Véhicules autonomes : un futur assombri par des cônes de chantier ?

SAFE-STREET-REBEL-CONESQuand on se prête à un exercice de prospective pour anticiper ce que pourrait être notre environnement contextuel à horizon dix ans, pour la société et nos entreprises, on n’échappe pas à une vision futuriste du développement des technologies, avec partout de l’intelligence artificielle, des robots, et bien sûr, des véhicules autonomes. Pour certains c’est un futur très désirable, source de progrès et d’innovations. Pour d’autres, les rebelles, en révolte contre la technologie, c’est une tendance à combattre.

On a déjà connu ça au XIXème siècle avec la révolte des Canuts, ouvriers tisseurs de soie, à Lyon, en 1831, qui ont cassé les machines à tisser en signe de protestation.  Ce sont quand même les machines qui ont gagné la bataille.

Mais ce style de révolte n’a pas disparu.

Prenez les voitures autonomes. Elles commencent à circuler, notamment en Chine qui est le premier pays à autoriser la circulation de voitures autonomes dans certaines de ses villes. Et la circulation de robots taxis sans conducteur est déjà une réalité à Pékin.

Mais à San Francisco, une parade a été trouvée par les rebelles pour empêcher les robots taxis de la compagnie Waymo et de Cruise de circuler.

Cela consiste à placer un cône de chantier sur leur toit, en signe de protestation contre la circulation de tels véhicules en ville.

Les rebelles agissent la nuit, en plaçant ces cônes sur les toits. Résultat : le véhicule allume ses feux de détresse et s’arrête en pleine voie. Et il faut l’intervention d’un technicien pour les faire redémarrer.
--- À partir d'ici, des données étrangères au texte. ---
Lemma writePlace_ok st k v : (forall q, parentOf k = Some q -> is_Some (mem st !! q)) ->
  writePlace (placeOf k) v st = Some (linked k v st).
Proof.
  intros H. destruct k as [|[[[d q] c] s] k]; [reflexivity|]. destruct (H q eq_refl) as [n Hn].
  destruct d; cbn [placeOf writePlace linked].
  - exact (setC_some true v q st n Hn).
  - exact (setC_some false v q st n Hn).
Qed.

(** The tree of an instance. *)
Record treeOf (st : Store) (T : tree) : Prop := {
  tree_hold : hold st [] T;
  tree_wf : wf T;
  tree_ascending : ascending (inorder T)
}.

Lemma treeOf_unique st T T' : treeOf st T -> treeOf st T' -> T = T'.
Proof. intros H H'. exact (hold_unique _ _ _ (tree_hold _ _ H) (tree_hold _ _ H')). Qed.

Lemma occ_inorder a T : (1 <= occ a T)%nat <-> a ∈ inorder T.
Proof.
  induction T as [|b c l IHl r IHr]; cbn [occ inorder]; [rewrite elem_of_nil; lia|].
  rewrite elem_of_app, elem_of_cons, <- IHl, <- IHr. unfold one. case_decide; lia.
Qed.

(** The assignments to the new node. *)
Lemma new_node_steps st k x : hold st k Leaf -> occK x k = 0%nat -> is_Some (mem st !! x) ->
  exists st', (st ← setRight None (Some x) st;
    st ← setLeft None (Some x) st;
    st ← setParent (parentOf k) (Some x) st;
    st ← setColor RB_RED (Some x) st;
    writePlace (placeOf k) (Some x) st) = Some st' /\ nodes st' = nodes st /\ hold st' k (Node x RB_RED Leaf Leaf).
Proof.
  intros H Hx [n Hn]. change (setRight None) with (setC false None). change (setLeft None) with (setC true None).
  rewrite (setC_some _ _ _ _ _ Hn). cbn [mbind option_bind].
  erewrite setC_some by (apply altS_eq; exact Hn). cbn [mbind option_bind].
  erewrite setParent_some by (do 2 apply altS_eq; exact Hn). cbn [mbind option_bind].
  erewrite setColor_some by (do 3 apply altS_eq; exact Hn). cbn [mbind option_bind].
  rewrite writePlace_ok.
  - eexists. split; [reflexivity|]. split; [now rewrite nodes_linked, !nodes_altS|].
    apply (hold_agree _ _ _ _ (insert_hold st k x H Hx ltac:(eauto))).
    + now rewrite !rbNode_linked.
    + intros a _. rewrite !lookup_linked, !lookup_altS. repeat case_decide; try done; subst; now rewrite Hn.
  - intros q Eq. assert (x <> q) by (intros ->; pose proof (parent_occ _ _ Eq); lia).
    rewrite !altS_ne by done. destruct H as [_ Hk _ _]. apply (reprK_in _ _ _ _ Hk). now apply parent_occ.
Qed.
Pour le collectif Safe Street Rebel, pro-piéton et pro-vélo, il s’agit en fait de s’opposer à tout type de voitures, qui que soit le conducteur, autonome ou pas. Mais cette contestation des véhicules autonomes grandit. Ils sont aussi accusés par le chef des pompiers de San Francisco d’empêcher la circulation des véhicules d’urgence et des bus.

Et les rebelles ont encouragé les habitants à les suivre dans ces actions de blocage des véhicules et à faire de même, grâce à des tutoriels diffusés sur les réseaux sociaux.

La contestation porte aussi sur la revendication d’un « droit à la ville », afin de bloquer l’empiètement des entreprises sur la ville.

En Europe, la pénétration des voitures autonomes est encore en retard. La législation européenne n’autorise que les véhicules de niveau 3 (sur 5), c’est-à-dire avec un humain derrière le volant quand même : il n’a pas besoin de tenir le volant, mais seulement en cas d’absence de piétons sur la voie, et s’il circule à moins de 60 km/h.

Alors, l’horizon de ce niveau 5 de l’autonomie des véhicules n’est-il pas en train de reculer, voire de disparaître ?

Déjà, au niveau technique, les constructeurs eux-mêmes ont des doutes :

C’est Luca de Meo, Directeur Général de Renault, qui déclarait déjà en octobre dernier : « Le véhicule autonome de niveau 5, je pense que c’est une utopie. […] On travaille sur la voiture autonome mais je n’ai vraiment pas envie d’être le premier constructeur à en mettre une sur le marché… ».

Si maintenant ce sont les rebelles aux cônes de chantier qui s’y mettent, on devient moins optimistes.

Voilà de quoi construire des scénarios prospectifs différenciés.

La quatrième révolution industrielle n'est pas encore complètement écrite. A nous de l'imaginer et d'en être acteurs.